I must say the concept that you discuss are not found in any of the books, thanks for posting such concepts.
I have a doubt to rectify, would you please share your mail id or drop me a mail at email@example.com
This is exactly what I was searching for. I have come across similar questions and was not sure how to solve them. Thanks a lot and keep up the good work 🙂
When cubes there are only 5 possible remainders… How did you find this out ? Is there a method to find this because this could be very helpful during exams. Or is it just trial and error ?
Vaibhav, try numbers from 13k, 13k+1, 13k+2….13k+12 and check the remainders of their cubes with 13. You will find there are only the above possibilities.
In natural number question we have to find out max number of set of number that should be 29+3=31 instead of 29.
i mean 32
Is there any thumb-rule for identifying pigeons and pigeonholes in a problem?

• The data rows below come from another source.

(** C5: from a process's end in the guest to the caller of the shim: once the end of a
    container's process is published in the guest of a VM, the daemon answers a wait for
    that container with its exit code and the time it ended, through the agent and the
    wire; a shim that is sent this answer is told both; and when it is the shim's watcher
    of that container that asked, every wait for the container returns that code. *)
Theorem exit_code_reaches_shim config (vm_id i sock : string) d (ch : nat) st :
  let resp := mkWaitContainerResponse (wrap 32 (ex_code st)) (ex_exited_at st) in
  d_agents d !! vm_id = Some sock ->
  ag_exit_receivers (guest_at sock (d_trace d)) !! i = Some ch ->
  ag_chans (guest_at sock (d_trace d)) !! ch = Some (Some st) ->
  carried (mkWaitContainerRequest i) -> carried resp ->
  exists answer,
    dispatch (H := system) config (of_lit (LObj (wait_kvs vm_id i))) d =
      (Ok answer, set_d_trace (d_trace d ++ [AgentWait sock i]) d) /\
    (forall (E : Env) (W : Type) (HW : World W) socket (x : W), delivers E socket None answer ->
      (Client.wait_container (H := E) socket vm_id i x).1 = Ok (wrap 32 (ex_code st), ex_exited_at st)) /\
    (forall (E : Env) inst sv x, ci_id inst = i -> sv_daemon_vm_id sv = vm_id ->
      sh_exits x !! ci_exit inst = Some None -> delivers E (sv_daemon_socket sv) None answer ->
      exists x', run_watcher (H := E) (watcher_for inst sv) ByDaemon x = (Ok tt, x') /\
        instance_wait inst x' = (Ok (wrap 32 (ex_code st)), x')).
Proof.
  intros resp Ha Hrx Hch Hq Hr. eexists. split; [by apply wait_dispatch|].
  rewrite (system_wait _ _ _ _ _ Hq Hr Hrx Hch).
  assert (Hc : forall (E : Env) (W : Type) (HW : World W) socket (x : W), delivers E socket None (wait_lit (inr resp)) ->
    (Client.wait_container (H := E) socket vm_id i x).1 = Ok (wrap 32 (ex_code st), ex_exited_at st)).
  { intros E W HW socket x Hd. rewrite (wait_delivered E socket vm_id i _ x Hd); [done|].
    intros r [= <-]. destruct Hr as [ [Hs _] _]. exact Hs. }
  split; [exact Hc|]. intros E inst sv x <- <- Hx Hd. specialize (Hc E shim _ (sv_daemon_socket sv) x Hd).
  destruct (Client.wait_container (H := E) (sv_daemon_socket sv) (sv_daemon_vm_id sv) (ci_id inst) x) as [r x1] eqn:Er.
  cbn in Hc. subst r. by apply (run_watcher_daemon (H := E) (watcher_for inst sv) inst x (Ok (wrap 32 (ex_code st), ex_exited_at st)) x1).
Qed.
End System.

(** ** A run *)

Definition sample_world : world :=
  mkWorld sample_env oci_env (fun _ => fresh_agent) (fun _ _ => []) (fun _ => (SenderGone, "now")) "1".

Definition sample_system : Env :=
  @system bit_json sorted_order plain_anyhow Wire.wire plain_ttrpc sample_world.

Definition guest_answer : lit :=
  vm_json "pool-1000-3" "/st/pool-1000-3/api.sock" "/st/pool-1000-3/vsock.sock" 3 4242 false 4242 "".

Lemma start_response_fits pid : in_range 32 pid ->
  @compute_size _ (@StartContainerResponse_message Wire.wire) (mkStartContainerResponse pid) <= 4 * 2 ^ 20.
Proof.
  intros Hp. cbn [compute_size StartContainerResponse_message size_StartContainerResponse].
  destruct (pid =? 0); [lia|]. cbn [uint32_size Wire.wire]. unfold Wire.number, Wire.put. cbn [length].
  pose proof (Wire.length_varint 10 (wrap 64 pid)). lia.
Qed.

(** A shim whose pod has no VM yet, with the container's bundle on disk and the
    daemon's answer on its socket. *)
Definition shim_inst : CloudHvInstance := inst "c" 0.
Definition shim_files (p : string) : option string :=
  if String.eqb p (path_join (ci_bundle shim_inst) "config.json") then Some (lit_print sample_oci) else None.
Definition shim_env : Env :=
  Build_Env (fun _ c => match c return ans c with
    | ReadLine _ _ => Some (inr (@response_line bit_json guest_answer))
    | c => calm shim_files (fun _ => true) c end) 1.
Lemma shim_env_delivers socket : @delivers bit_json shim_env socket (Some 30) guest_answer.
Proof. by intros h. Qed.

Definition no_vm : SharedVmState := mkSharedVmState 0 1 None None None "" "/run/d.sock".
Definition bare_pod : shim := mkShim {["p" := 0%nat]} [no_vm] [None] [] "host" sock_down [].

Not really….you have to use common sense, which is what makes it so difficult for a lot of people 😛
Hi J! I found your post really helpful.. but I am not getting the solution of q1. If it was asked to have the minimum number of boxes with the same number of oranges, then the answer would had been 4 , am I right? Your post probably has an error in the final answer part.. 🙂
No, the minimum value would have been 0. There could be 0 boxes having a particular number! But this is a different question – it is asking for a minimax, that is, the minimum value of the maximum possible number. Read the earlier 3 posts again.
Let me phrase it differently. Suppose I say, you want to find the mode of the distribution, what could be the least possible value for the mode? You will find that it could be 5 but not less.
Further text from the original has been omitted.